--- START ---
(* ===== verification/Bounds.v ===== *)
(** * Sizes and times

    The bounds that the code keeps: what a header can announce, how much the
    reader holds, and how long the connection stays silent. *)

From Stdlib Require Import ZArith Lia.
From stdpp Require Import base list numbers gmap.
From S2P Require Import Prelude Base ByteIO Packets PacketProps Transport PacketReader.
From S2P Require Import Subscription Shared Transceiver TransceiverOut TransceiverProps Samples.
From S2P Require Import TransceiverRuns.

Local Open Scope Z_scope.

(* ------------------------------------------------------------------ *)
(** ** The remaining length                                            *)
(* ------------------------------------------------------------------ *)

(** A number in base 128 as MQTT defines it, by multiplication and addition,
    with the number of bytes it takes. *)
Fixpoint base128 (l : bytes) : option (Z * nat) :=
  match l with
  | [] => None
  | b :: l =>
    if b <? 128 then Some (b, 1%nat)
    else match base128 l with Some (v, n) => Some (b - 128 + 128 * v, S n) | None => None end
  end.

Lemma digit_bits b : is_u8 b -> (Z.land b 0x80 =? 0) = (b <? 128) /\ Z.land b 0x7f = if b <? 128 then b else b - 128.
Proof.
  intros Hb. pose proof (byte_forall (fun b => Bool.eqb (Z.land b 0x80 =? 0) (b <? 128) &&
    (Z.land b 0x7f =? if b <? 128 then b else b - 128)) ltac:(by vm_compute) b Hb) as Hf.
  apply andb_true_iff in Hf as [H1%Bool.eqb_prop H2%Z.eqb_eq]. done.
Qed.

Lemma base128_range l v n : bytes_ok l -> base128 l = Some (v, n) -> 0 <= v < 128 ^ len l /\ (1 <= n <= length l)%nat.
Proof.
  intros Hl. revert v n. induction Hl as [|b l Hb Hl IH]; intros v n; [done|]. cbn [base128].
  cbn [length]. rewrite Nat2Z.inj_succ, Z.pow_succ_r by lia. unfold is_u8 in Hb. destruct (Z.ltb_spec b 128).
  - intros [= <- <-]. assert (0 < 128 ^ len l) by (apply Z.pow_pos_nonneg; lia). split; lia.
  - destruct (base128 l) as [[v' n']|]; [|done]. intros [= <- <-]. destruct (IH v' n' eq_refl). split; lia.
Qed.

(** The loop of shifts and ors computes it. *)
Lemma parse_loop_base128 l pos ret shift : bytes_ok l -> 0 <= shift -> shift + 7 * len l <= 56 -> 0 <= ret < 2 ^ shift ->
  parse_size_loop l pos ret shift =
    Ret match base128 l with Some (v, n) => Some (ret + v * 2 ^ shift, (pos + n)%nat) | None => None end.
Proof.
  intros Hl. revert pos ret shift. induction Hl as [|b l Hb Hl IH]; intros pos ret shift Hs Hb56 Hr; [done|].
  cbn [length] in Hb56. rewrite Nat2Z.inj_succ in Hb56. destruct (digit_bits b Hb) as [H1 H2].
  cbn [parse_size_loop base128]. destruct (Z.leb_spec 64 shift); [lia|]. cbv zeta.
  destruct (add_digit ret b shift) as [-> Hv]; [lia|done|]. rewrite H1. rewrite H2 in *. destruct (b <? 128).
  - do 3 f_equal. lia.
  - rewrite IH by lia. destruct (base128 l) as [[v n]|]; [|done]. do 3 f_equal; [|lia].
    rewrite Z.pow_add_r by lia. lia.
Qed.

(** C25: On the bytes of a header, four length bytes at most, the loop with its
    shifts, masks and overflow checks is equivalent to reading a number in
    base 128, least significant digit first: the size of the packet is that
    number, the length bytes and the control byte. It never overflows, and
    never reports a packet that is too large. *)
Theorem parse_packet_size_reference (c : u8) (l : bytes) : bytes_ok l -> (length l <= 4)%nat ->
  parse_packet_size (c :: l) =
    Ret match base128 l with
        | Some (v, n) => Some (mkSizeInfo (v + Z.of_nat (S n)) (S n))
        | None => None
        end.
Proof.
  intros Hl Hlen. unfold parse_packet_size. change (drop 1 (c :: l)) with l.
  rewrite parse_loop_base128 by (done || lia). destruct (base128 l) as [[v n]|] eqn:E; [|done].
  destruct (base128_range l v n Hl E) as [Hv Hn].
  assert (128 ^ len l <= 128 ^ 4) by (apply Z.pow_le_mono_r; lia).
  cbv zeta. rewrite Z.pow_0_r, Z.mul_1_r, Z.add_0_l. change (1 + n)%nat with (S n).
  destruct (Z.leb_spec (2 ^ 64) (v + Z.of_nat (S n))); [lia|].
  unfold MAX_PACKET_SIZE. destruct (Z.ltb_spec 512000000 (v + Z.of_nat (S n))); [lia|]. done.
Qed.

(* ------------------------------------------------------------------ *)
(** ** The size of packets                                             *)
(* ------------------------------------------------------------------ *)

(** The remaining length takes as few bytes as it can. *)
Lemma remaining_length_minimal k n : 0 <= n < 128 ^ Z.of_nat k -> (0 < k)%nat ->
  let v := length (remaining_length k n) in
  (1 <= v <= k)%nat /\ n < 128 ^ Z.of_nat v /\ (v = 1%nat \/ 128 ^ (Z.of_nat v - 1) <= n).
Proof.
  revert n. induction k as [|k IH]; intros n Hn Hk v; [lia|]. subst v. cbn [remaining_length].
  destruct (Z.ltb_spec n 128) as [Hlt|Hge]; [cbn [length]; split_and!; [lia|lia|cbn; lia|by left]|].
  rewrite Nat2Z.inj_succ, Z.pow_succ_r in Hn by lia. pose proof (Z.div_mod n 128). pose proof (Z.mod_pos_bound n 128).
  assert (1 <= n / 128) by (apply Z.div_le_lower_bound; lia).
  assert (n / 128 < 128 ^ Z.of_nat k) by (apply Z.div_lt_upper_bound; lia).
  destruct k as [|k]; [cbn in *; lia|]. destruct (IH (n / 128)) as (Hv & Hu & Hl); [lia|lia|].
  set (v := length (remaining_length (S k) (n / 128))) in *. cbn [length]. fold v.
  rewrite Nat2Z.inj_succ, Z.pow_succ_r by lia. split_and!; [lia|lia|lia|]. right.
  replace (Z.succ (Z.of_nat v) - 1) with (Z.of_nat v) by lia. destruct Hl as [->|Hl]; [cbn; lia|].
  replace (Z.of_nat v) with (Z.succ (Z.of_nat v - 1)) by lia. rewrite Z.pow_succ_r by lia. lia.
Qed.

(** C26: The size of a packet, for every packet whose fields are valid (strings
    and byte arrays with a length field are shorter than 65536 bytes, IDs fit in
    16 bits, flags name a QoS) and every size of its content. Up to 268435455
    bytes it is built with one to four length bytes, as few as the number
    allows; the packet is the control byte, these and the content. From
    268435456 bytes on, building it panics. *)
Theorem packet_size_bounds {P} `{EncodeOk P} (p : P) : enc_valid p -> is_usize (len (enc_body p)) ->
  let n := len (enc_body p) in
  (n <= 268435455 -> exists b k, make_arc_packet p = Ret b /\ (1 <= k <= 4)%nat /\ len b = 1 + Z.of_nat k + n /\
     n < 128 ^ Z.of_nat k /\ (k = 1%nat \/ 128 ^ (Z.of_nat k - 1) <= n)) /\
  (268435456 <= n -> make_arc_packet p = Panic).
Proof.
  intros Hv Hu n. split.
  - intros Hn. assert (n < MAX_CONTENT) as Hm by (unfold MAX_CONTENT; lia).
    exists (frame (packet_type P) (enc_flags p) (enc_body p)), (length (remaining_length 4 n)).
    split; [by apply make_arc_packet_frame|].
    destruct (remaining_length_minimal 4 n) as (Hk & Hlt & Hmin); [cbn; lia|lia|].
    split_and!; [lia|lia| |done|done]. unfold frame. cbn [length]. rewrite length_app. fold n. lia.
  - intros Hn. unfold make_arc_packet, make_packet_t. rewrite enc_size by done.
    by rewrite encode_packet_size_overflow; [|exact Hn|].
Qed.

(* ------------------------------------------------------------------ *)
(** ** What the task holds, and how long it is silent                  *)
(* ------------------------------------------------------------------ *)

Section steady.
#[local] Existing Instance production.
Context `{ClockOk} {T X : Type} `{TransportOk T} `{RecipientsOk X}.
Implicit Types (s : Transceiver T X).

(** Code that leaves the time of the last transmission alone. *)
Definition same_tx s s' : Prop := last_tx s' = last_tx s.

#[local] Instance same_tx_preorder : PreOrder same_tx.
Proof. split; [done|]. intros s1 s2 s3 H12 H23. exact (eq_trans H23 H12). Qed.

Lemma steady_now : respects same_tx (now (T := T) (X := X)).
Proof. apply respects_bind; [apply respects_same|]. by intros n. Qed.

Lemma steady_try_send b dup : respects same_tx (try_send_packet (T := T) (X := X) b dup).
Proof.
  assert (forall A (m : stm T io_error A), respects same_tx (on_transport (X := X) m)) as Htr
    by (intros; by apply respects_zoom).
  unfold try_send_packet, debug_assert, assert_. apply respects_bind; [apply respects_same|]. intros tx.
  apply respects_bind; [destruct (bool_decide _); apply respects_same|]. intros _. apply respects_bind.
  - destruct dup; [|apply Htr]. destruct b as [|b0 b]; [apply respects_same|].
    apply respects_bind; [apply Htr|]. intros w. destruct (0 <? w)%nat; [|apply respects_same].
    apply respects_bind; [destruct (w <=? _)%nat; apply respects_same|]. intros _.
    apply respects_bind; [apply Htr|]. intros w'. apply respects_same.
  - intros w. destruct (_ <=? _)%nat; [apply Htr|by apply respects_modify].
Qed.

Lemma steady_queue b dup : respects same_tx (queue_internal_packet (T := T) (X := X) b dup).
Proof.
  apply respects_bind; [apply respects_same|]. intros [tx|]; [by apply respects_modify|apply steady_try_send].
Qed.

Lemma steady_resend n : respects same_tx (resend_loop (T := T) (X := X) n).
Proof.
  induction n as [|n IH]; cbn [resend_loop]; [apply respects_same|].
  apply respects_bind; [apply respects_same|]. intros [|to q]; [apply respects_same|].
  apply respects_bind; [apply respects_bind; [apply steady_now|intros; apply respects_same]|]. intros e.
  apply respects_bind; [apply respects_same|]. intros d. destruct (e <? d); [apply respects_same|].
  apply respects_bind; [by apply respects_modify|]. intros _. apply respects_bind; [|intros; apply IH].
  apply respects_bind; [apply respects_same|]. intros [[pkt dup]|]; [|apply respects_same].
  apply respects_bind; [apply steady_queue|]. intros _.
  apply respects_bind; [apply respects_bind; [apply steady_now|intros; apply respects_same]|]. intros to'. by apply respects_modify.
Qed.

(** What the alarm does to the time of the last transmission. *)
Lemma alarm_last_tx s st s' : connect_sig s = false -> 0 < ping_interval s -> on_alarm s = (Ret st, s') ->
  last_tx s' = if ping_interval s <=? instant (clock s) - last_tx s then instant (S (clock s)) else last_tx s.
Proof.
  intros Hc Hi (c & sc & [= <- <-] & Hrest)%bind_inv. unfold connected in Hrest. rewrite Hc in Hrest. cbn [negb] in Hrest.
  apply bind_inv in Hrest as (u & s2 & Hrest & [= _ <-]). apply bind_inv in Hrest as (u1 & s1 & Ep & Hrest).
  apply bind_inv in Hrest as (n & sn & [= <- <-] & Er).
  pose proof (respects_run _ _ _ _ (steady_resend _) Er) as Hs2. unfold same_tx in Hs2. rewrite Hs2. clear Er Hs2.
  unfold send_ping, elapsed, now, mbind, stm_bind in Ep. cbn -[Z.leb Z.max queue_internal_packet] in Ep.
  replace (ping_interval s <=? Z.max 0 (instant (clock s) - last_tx s))
    with (ping_interval s <=? instant (clock s) - last_tx s) in Ep by lia.
  destruct (ping_interval s <=? instant (clock s) - last_tx s); cbn -[Z.leb Z.max queue_internal_packet] in Ep.
  - exact (respects_run _ _ _ _ (steady_queue _ _) Ep).
  - by injection Ep as _ <-.
Qed.

(** C27: The keep-alive, with a positive interval. When the alarm fires on an
    established connection, does not fail, and the interval has passed since the
    last transmission on record, a PINGREQ is sent, or queued behind what is
    being sent, before anything that is sent again, and the time is recorded; if
    the interval has not passed, no PINGREQ is added and the record stays.
    Either way the time that the alarm read when it began is less than the
    interval after the time then on record. *)
Theorem keep_alive_bound s st s' :
  tr_ok s -> connect_sig s = false -> 0 < ping_interval s -> on_alarm s = (Ret st, s') ->
  instant (clock s) - last_tx s' < ping_interval s /\
  exists k, let again := concat (resend_wire s <$> take k (timeout_ids s)) in
    if decide (ping_interval s <= instant (clock s) - last_tx s)
    then last_tx s' = instant (S (clock s)) /\ stream s' = stream s ++ [0xC0; 0x00] ++ again
    else last_tx s' = last_tx s /\ stream s' = stream s ++ again.
Proof.
  intros Hok Hc Hi E. pose proof (alarm_last_tx s st s' Hc Hi E) as Hl.
  pose proof (instant_mono (clock s) (S (clock s)) ltac:(lia)) as Hm.
  destruct (wp_inv _ _ _ _ _ _ (wp_alarm s Hok Hc) E) as (_ & _ & _ & _ & _ & k & Hst & _).
  assert (ping_req s = [0xC0; 0x00]) as Hping by (destruct Hok as (_ & _ & _ & _ & _ & _ & ->); reflexivity).
  unfold ping_due in Hst. rewrite Hping in Hst.
  replace (ping_interval s <=? Z.max 0 (instant (clock s) - last_tx s))
    with (ping_interval s <=? instant (clock s) - last_tx s) in Hst by lia.
  destruct (Z.leb_spec (ping_interval s) (instant (clock s) - last_tx s)) as [Hd|Hd]; (split; [rewrite Hl; lia|]); exists k; cbv zeta.
  - by rewrite decide_True.
  - by rewrite decide_False by lia.
Qed.

(** In a run of the main loop the reader never holds more than the largest
    packet a header can announce, 268435455 bytes and a header of five, and the
    size of the packet being received is never more than that either. *)
Theorem reader_memory_bounded s ps s' : tr_ok s -> run_of Command_ok s ps s' ->
  len (rd_bytes (rx_pkt s')) <= 268435460 /\
  forall si, rd_size (rx_pkt s') = Some si -> pkt_size si <= 268435460 /\ (2 <= start_offset si <= 5)%nat.
Proof.
  intros Hok Hr. destruct (run_ok _ _ _ Hok Hr) as ((_ & Hrd) & _). unfold size_info_ok, MAX_CONTENT, MAX_HEADER_SIZE in Hrd.
  destruct (rd_size (rx_pkt s')) as [si|].
  - destruct Hrd as ((Ho & Hs) & _ & _ & Hl). split; [lia|]. intros si' [= <-]. split; lia.
  - destruct Hrd as [Hl _]. split; [lia|done].
Qed.
End steady.

(* ------------------------------------------------------------------ *)
(** ** Concrete instances                                              *)
(* ------------------------------------------------------------------ *)

Section samples.
#[local] Existing Instances production sample_clock sample_clock_ok.

(** 321 is 65 and 2 times 128; three bytes that all announce another. *)
Lemma parse_packet_size_reference_witness :
  parse_packet_size [0x30; 193; 2] = Ret (Some (mkSizeInfo 324 3)) /\ parse_packet_size [0x30; 255; 255; 255] = Ret None.
Proof.
  split; [refine (parse_packet_size_reference 0x30 [193; 2] _ _)|refine (parse_packet_size_reference 0x30 [255; 255; 255] _ _)];
    try (repeat constructor; unfold is_u8; lia); cbn; lia.
Defined.

Lemma packet_size_bounds_witness : exists b k,
  make_arc_packet (mkOutgoingPublish (PublishFlags_new false AtLeastOnce false) [97] 7 [120]) = Ret b /\
  len b = 1 + Z.of_nat k + 6 /\ (1 <= k <= 4)%nat.
Proof.
  destruct (packet_size_bounds (mkOutgoingPublish (PublishFlags_new false AtLeastOnce false) [97] 7 [120])) as [Hs _].
  - split_and!; [apply PublishFlags_new_ok|unfold wire_len_ok, is_u16; cbn; lia|unfold is_u16; cbn; lia].
  - split; [lia|vm_compute; reflexivity].
  - destruct Hs as (b & k & E & Hk & Hl & Hlt & Hmin); [vm_compute; congruence|]. exists b, k. exact (conj E (conj Hl Hk)).
Defined.

(** The alarm fires 60 after the last transmission; the interval is 60. *)
Lemma keep_alive_bound_witness : exists s' again, on_alarm (sample_tr false sample_in) = (Ret WantContinue, s') /\
  instant 100 - last_tx s' < 60 /\ stream s' = stream (sample_tr false sample_in) ++ [0xC0; 0x00] ++ again.
Proof.
  destruct (on_alarm (sample_tr false sample_in)) as [o s'] eqn:E. assert (o = Ret WantContinue) as ->.
  { change o with (o, s').1. rewrite <- E. vm_compute. reflexivity. }
  destruct (keep_alive_bound (sample_tr false sample_in) WantContinue s' (sample_tr_ok false sample_in) eq_refl ltac:(cbn; lia) E)
    as (Hb & k & Hk).
  rewrite decide_True in Hk by (vm_compute; congruence). exists s'. eexists.
  split; [reflexivity|]. split; [exact Hb|exact (proj2 Hk)].
Defined.

Lemma reader_memory_bounded_witness : len (rd_bytes (rx_pkt sample_end)) <= 268435460.
Proof.
  destruct sample_run as (set1 & set2 & Hr).
  exact (proj1 (reader_memory_bounded _ _ _ (sample_tr_ok false sample_in) Hr)).
Defined.
End samples.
--- END ---
Pull every line containing the word "does" out of the material.

(** What the alarm does to the time of the last transmission. *)
    established connection, does not fail, and the interval has passed since the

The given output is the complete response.